Dataset entries:
(** * Session claims over primitive arrays

    A shallow embedding of
    [supertokens_python/recipe/session/claim_base_classes/primitive_array_claim.py]:
    the claim [PrimitiveArrayClaim], its validator factory
    [PrimitiveArrayClaimValidators] and the four validators built on
    [SCVMixin].

    The access-token payload is a Python [dict] that the methods receive by
    reference, read, and sometimes update in place; the validators read the
    wall clock.  Both live in the state of a small state-and-exception monad
    [M]: the dict that the source calls [payload] is the [payload] field of
    the state, and a method that ends in [return payload] gives back the
    contents the dict has at that point. *)

From Stdlib Require Import ZArith QArith Qpower Qround Qabs.
From stdpp Require Import base gmap strings list fin_maps.

#[local] Set Warnings "-register-all".
#[local] Open Scope Z_scope.

(** ** Python values *)

(** A binary64 [float]: a finite one by its exact value, or one of the two
    infinities.  There is no NaN: the operations below make none out of
    these.  The sign of a zero is not kept: no operation below tells the two
    zeros apart. *)
Inductive float : Type :=
  | Finite (q : Q)
  | Inf (negative : bool).

(** JSON-shaped Python values ([Any] inside a [JSONObject]).  [JNull] is
    [None]. *)
Inductive json : Type :=
  | JNull
  | JBool (b : bool)
  | JInt (z : Z)
  | JFloat (f : float)
  | JStr (s : string)
  | JList (l : list json)
  | JDict (d : gmap string json).

(** The exceptions the module can raise. *)
Inductive exn : Type :=
  | KeyError
  | AttributeError
  | TypeError
  | ZeroDivisionError
  | OverflowError
  | AssertionError.

(** Outcome of an expression: a value, or a raised exception. *)
Inductive result (A : Type) : Type :=
  | Ok (a : A)
  | Raise (e : exn).
Arguments Ok {A} a.
Arguments Raise {A} e.

#[global] Instance result_ret : MRet result := λ A a, Ok a.
#[global] Instance result_bind : MBind result := λ A B f r,
  match r with
  | Ok a => f a
  | Raise e => Raise e
  end.

(** [x is None] *)
Definition is_None (x : json) : bool :=
  match x with
  | JNull => true
  | _ => false
  end.

(** [o.get(k, dflt)]: only a [dict] has the method. *)
Definition py_get (o : json) (k : string) (dflt : json) : result json :=
  match o with
  | JDict d => Ok (default dflt (d !! k))
  | _ => Raise AttributeError
  end.

(** *** Numbers

    [bool] is a subclass of [int]; an operation that mixes [int] and [float]
    is carried out on floats, after the [int] has been converted. *)
Inductive num : Type :=
  | NInt (z : Z)
  | NFloat (f : float).

Definition as_num (x : json) : option num :=
  match x with
  | JBool b => Some (NInt (Z.b2z b))
  | JInt z => Some (NInt z)
  | JFloat f => Some (NFloat f)
  | _ => None
  end.

(** **** Rounding to binary64 *)

(** [floor (log2 x)] of a positive rational. *)
Definition Qlog2 (x : Q) : Z :=
  let k := Z.log2 (Qnum x) - Z.log2 (Zpos (Qden x)) in
  if Qle_bool (Qpower 2 k) x then k else k - 1.

(** The nearest integer, the even one of two that are equally near. *)
Definition round_half_even (x : Q) : Z :=
  let f := Qfloor x in
  match (x - inject_Z f ?= 1 # 2)%Q with
  | Lt => f
  | Gt => f + 1
  | Eq => if Z.even f then f else f + 1
  end.

(** The binary64 value nearest to a rational, ties to even: 53 bits of
    mantissa, exponents from -1074 up (lower down the grid stays that of
    the subnormals), and an infinity once the rounded value reaches
    2^1024. *)
Definition round64 (x : Q) : float :=
  match (x ?= 0)%Q with
  | Eq => Finite 0
  | c =>
      let a := Qabs x in
      let e := Z.max (Qlog2 a - 52) (-1074) in
      let m := round_half_even (a / Qpower 2 e) in
      let r := (inject_Z m * Qpower 2 e)%Q in
      if Qle_bool (Qpower 2 1024) r
      then Inf (match c with Lt => true | _ => false end)
      else Finite (Qred (match c with Lt => - r | _ => r end))
  end.

(** [float(z)] as the arithmetic operators do it: [OverflowError] when the
    int is too large. *)
Definition float_of_int (z : Z) : result Q :=
  match round64 (inject_Z z) with
  | Finite q => Ok q
  | Inf _ => Raise OverflowError
  end.

(** A number as a float of the same value, for comparisons: Python compares
    an [int] with a [float] exactly. *)
Definition num_float (n : num) : float :=
  match n with
  | NInt z => Finite (inject_Z z)
  | NFloat f => f
  end.

Definition float_compare (a b : float) : comparison :=
  match a, b with
  | Finite x, Finite y => (x ?= y)%Q
  | Inf true, Inf true => Eq
  | Inf false, Inf false => Eq
  | Inf true, _ => Lt
  | _, Inf false => Lt
  | Inf false, _ => Gt
  | _, Inf true => Gt
  end.

Definition float_lt (a b : float) : bool :=
  match float_compare a b with
  | Lt => true
  | _ => false
  end.

Definition float_eq (a b : float) : bool :=
  match float_compare a b with
  | Eq => true
  | _ => false
  end.

(** [a - b] for an [int] [a].  Against a [float], [a] is converted first. *)
Definition py_sub (a : Z) (b : json) : result json :=
  match as_num b with
  | Some (NInt y) => Ok (JInt (a - y))
  | Some (NFloat f) =>
      x ← float_of_int a;
      Ok (JFloat match f with
                 | Finite y => round64 (x - y)
                 | Inf negative => Inf (negb negative)
                 end)
  | None => Raise TypeError
  end.

(** [a / b], true division, for an [int] [b]: the result is a [float].
    Between two ints it is the quotient rounded once, with [OverflowError]
    when that is out of range; a [float] is divided by the converted
    [int]. *)
Definition py_truediv (a : json) (b : Z) : result json :=
  match as_num a with
  | Some (NInt x) =>
      if b =? 0 then Raise ZeroDivisionError
      else match round64 (inject_Z x / inject_Z b) with
           | Finite q => Ok (JFloat (Finite q))
           | Inf _ => Raise OverflowError
           end
  | Some (NFloat f) =>
      y ← float_of_int b;
      if b =? 0 then Raise ZeroDivisionError
      else Ok (JFloat match f with
                      | Finite x => round64 (x / y)
                      | Inf negative => Inf (xorb negative (b <? 0))
                      end)
  | None => Raise TypeError
  end.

WORK ITEM: Give every entry again in full, precisely as written above.

YOUR SOLUTION:
(** * Session claims over primitive arrays

    A shallow embedding of
    [supertokens_python/recipe/session/claim_base_classes/primitive_array_claim.py]:
    the claim [PrimitiveArrayClaim], its validator factory
    [PrimitiveArrayClaimValidators] and the four validators built on
    [SCVMixin].

    The access-token payload is a Python [dict] that the methods receive by
    reference, read, and sometimes update in place; the validators read the
    wall clock.  Both live in the state of a small state-and-exception monad
    [M]: the dict that the source calls [payload] is the [payload] field of
    the state, and a method that ends in [return payload] gives back the
    contents the dict has at that point. *)

From Stdlib Require Import ZArith QArith Qpower Qround Qabs.
From stdpp Require Import base gmap strings list fin_maps.

#[local] Set Warnings "-register-all".
#[local] Open Scope Z_scope.

(** ** Python values *)

(** A binary64 [float]: a finite one by its exact value, or one of the two
    infinities.  There is no NaN: the operations below make none out of
    these.  The sign of a zero is not kept: no operation below tells the two
    zeros apart. *)
Inductive float : Type :=
  | Finite (q : Q)
  | Inf (negative : bool).

(** JSON-shaped Python values ([Any] inside a [JSONObject]).  [JNull] is
    [None]. *)
Inductive json : Type :=
  | JNull
  | JBool (b : bool)
  | JInt (z : Z)
  | JFloat (f : float)
  | JStr (s : string)
  | JList (l : list json)
  | JDict (d : gmap string json).

(** The exceptions the module can raise. *)
Inductive exn : Type :=
  | KeyError
  | AttributeError
  | TypeError
  | ZeroDivisionError
  | OverflowError
  | AssertionError.

(** Outcome of an expression: a value, or a raised exception. *)
Inductive result (A : Type) : Type :=
  | Ok (a : A)
  | Raise (e : exn).
Arguments Ok {A} a.
Arguments Raise {A} e.

#[global] Instance result_ret : MRet result := λ A a, Ok a.
#[global] Instance result_bind : MBind result := λ A B f r,
  match r with
  | Ok a => f a
  | Raise e => Raise e
  end.

(** [x is None] *)
Definition is_None (x : json) : bool :=
  match x with
  | JNull => true
  | _ => false
  end.

(** [o.get(k, dflt)]: only a [dict] has the method. *)
Definition py_get (o : json) (k : string) (dflt : json) : result json :=
  match o with
  | JDict d => Ok (default dflt (d !! k))
  | _ => Raise AttributeError
  end.

(** *** Numbers

    [bool] is a subclass of [int]; an operation that mixes [int] and [float]
    is carried out on floats, after the [int] has been converted. *)
Inductive num : Type :=
  | NInt (z : Z)
  | NFloat (f : float).

Definition as_num (x : json) : option num :=
  match x with
  | JBool b => Some (NInt (Z.b2z b))
  | JInt z => Some (NInt z)
  | JFloat f => Some (NFloat f)
  | _ => None
  end.

(** **** Rounding to binary64 *)

(** [floor (log2 x)] of a positive rational. *)
Definition Qlog2 (x : Q) : Z :=
  let k := Z.log2 (Qnum x) - Z.log2 (Zpos (Qden x)) in
  if Qle_bool (Qpower 2 k) x then k else k - 1.

(** The nearest integer, the even one of two that are equally near. *)
Definition round_half_even (x : Q) : Z :=
  let f := Qfloor x in
  match (x - inject_Z f ?= 1 # 2)%Q with
  | Lt => f
  | Gt => f + 1
  | Eq => if Z.even f then f else f + 1
  end.

(** The binary64 value nearest to a rational, ties to even: 53 bits of
    mantissa, exponents from -1074 up (lower down the grid stays that of
    the subnormals), and an infinity once the rounded value reaches
    2^1024. *)
Definition round64 (x : Q) : float :=
  match (x ?= 0)%Q with
  | Eq => Finite 0
  | c =>
      let a := Qabs x in
      let e := Z.max (Qlog2 a - 52) (-1074) in
      let m := round_half_even (a / Qpower 2 e) in
      let r := (inject_Z m * Qpower 2 e)%Q in
      if Qle_bool (Qpower 2 1024) r
      then Inf (match c with Lt => true | _ => false end)
      else Finite (Qred (match c with Lt => - r | _ => r end))
  end.

(** [float(z)] as the arithmetic operators do it: [OverflowError] when the
    int is too large. *)
Definition float_of_int (z : Z) : result Q :=
  match round64 (inject_Z z) with
  | Finite q => Ok q
  | Inf _ => Raise OverflowError
  end.

(** A number as a float of the same value, for comparisons: Python compares
    an [int] with a [float] exactly. *)
Definition num_float (n : num) : float :=
  match n with
  | NInt z => Finite (inject_Z z)
  | NFloat f => f
  end.

Definition float_compare (a b : float) : comparison :=
  match a, b with
  | Finite x, Finite y => (x ?= y)%Q
  | Inf true, Inf true => Eq
  | Inf false, Inf false => Eq
  | Inf true, _ => Lt
  | _, Inf false => Lt
  | Inf false, _ => Gt
  | _, Inf true => Gt
  end.

Definition float_lt (a b : float) : bool :=
  match float_compare a b with
  | Lt => true
  | _ => false
  end.

Definition float_eq (a b : float) : bool :=
  match float_compare a b with
  | Eq => true
  | _ => false
  end.

(** [a - b] for an [int] [a].  Against a [float], [a] is converted first. *)
Definition py_sub (a : Z) (b : json) : result json :=
  match as_num b with
  | Some (NInt y) => Ok (JInt (a - y))
  | Some (NFloat f) =>
      x ← float_of_int a;
      Ok (JFloat match f with
                 | Finite y => round64 (x - y)
                 | Inf negative => Inf (negb negative)
                 end)
  | None => Raise TypeError
  end.

(** [a / b], true division, for an [int] [b]: the result is a [float].
    Between two ints it is the quotient rounded once, with [OverflowError]
    when that is out of range; a [float] is divided by the converted
    [int]. *)
Definition py_truediv (a : json) (b : Z) : result json :=
  match as_num a with
  | Some (NInt x) =>
      if b =? 0 then Raise ZeroDivisionError
      else match round64 (inject_Z x / inject_Z b) with
           | Finite q => Ok (JFloat (Finite q))
           | Inf _ => Raise OverflowError
           end
  | Some (NFloat f) =>
      y ← float_of_int b;
      if b =? 0 then Raise ZeroDivisionError
      else Ok (JFloat match f with
                      | Finite x => round64 (x / y)
                      | Inf negative => Inf (xorb negative (b <? 0))
                      end)
  | None => Raise TypeError
  end.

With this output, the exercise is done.